**WORK REQUEST:** Below are the records; give again exactly the line with "apply Forall_cons in", the line with "rewrite checked_mul_lt by", and each line that lies between them, and nothing besides.

══ INPUT DATA ══

Lemma find_table_from_spec sig start (ts : list (PhysicalAddr * SDTHeader)) (i : Z) :
  0 ≤ i → 0 ≤ start → 0 ≤ off → start + width * (i + Z.of_nat (length ts)) + off < W64 →
  Forall (λ t, table_at t.1 t.2) ts → Forall (λ t, is_uint (Z.to_nat width) t.1) ts →
  stored m (start + width * i + off) (mjoin ((λ t, le_bytes (Z.to_nat width) t.1) <$> ts)) →
  find_table_from m acpi sig start (range i (i + Z.of_nat (length ts))) = find_table_spec sig ts.
Proof.
  intros Hi Hstart Ho Hw Ht. revert i Hi Hw. pose proof width_pos as Hwd. unfold find_table_spec.
  induction Ht as [|[pa h] ts Ht _ IH]; intros i Hi Hw Hp Hs.
  { cbn [length]. by rewrite range_empty by lia. }
  apply Forall_cons in Hp as [Hp Hps]. cbn [fst snd length] in *.
  change (mjoin _) with (le_bytes (Z.to_nat width) pa ++ mjoin ((λ t, le_bytes (Z.to_nat width) t.1) <$> ts)) in Hs.
  apply stored_app in Hs as [Hs1 Hs2]. unfold slice_len in Hs2. rewrite length_le_bytes in Hs2.
  rewrite range_cons by lia. cbn [find_table_from List.find].
  rewrite checked_mul_lt by nia. cbn [ok_or result_bind]. rewrite checked_add_lt by nia. cbn [ok_or result_bind].
  rewrite (read_pointer _ pa Hp); [|by replace (start + i * width + off) with (start + width * i + off) by lia|lia].
  cbn [result_bind]. rewrite (table_header pa h Ht). cbn [result_bind].
  rewrite (proj2 (Z.ltb_ge _ _)) by apply (ta_length _ _ Ht). cbn [snd].
  destruct (bool_decide_reflect (hd_signature h = sig)); cbn [negb].
  - pose proof (ta_length _ _ Ht) as Hlen. pose proof (ta_bounds _ _ Ht). change (size_of SDTHeader_layout) with 36 in Hlen.
    rewrite checksum_valid_spec by lia. cbn [result_bind].
    by destruct (byte_sum _ =? 0).
  - replace (i + Z.of_nat (S (length ts))) with (i + 1 + Z.of_nat (length ts)) by lia.
    apply IH; [lia|lia|done|].
    by replace (start + width * (i + 1) + off) with (start + width * i + off + Z.of_nat (Z.to_nat width)) by lia.
Qed.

═══

**SOLUTION TO THIS EXERCISE:**
  apply Forall_cons in Hp as [Hp Hps]. cbn [fst snd length] in *.
  change (mjoin _) with (le_bytes (Z.to_nat width) pa ++ mjoin ((λ t, le_bytes (Z.to_nat width) t.1) <$> ts)) in Hs.
  apply stored_app in Hs as [Hs1 Hs2]. unfold slice_len in Hs2. rewrite length_le_bytes in Hs2.
  rewrite range_cons by lia. cbn [find_table_from List.find].
  rewrite checked_mul_lt by nia. cbn [ok_or result_bind]. rewrite checked_add_lt by nia. cbn [ok_or result_bind].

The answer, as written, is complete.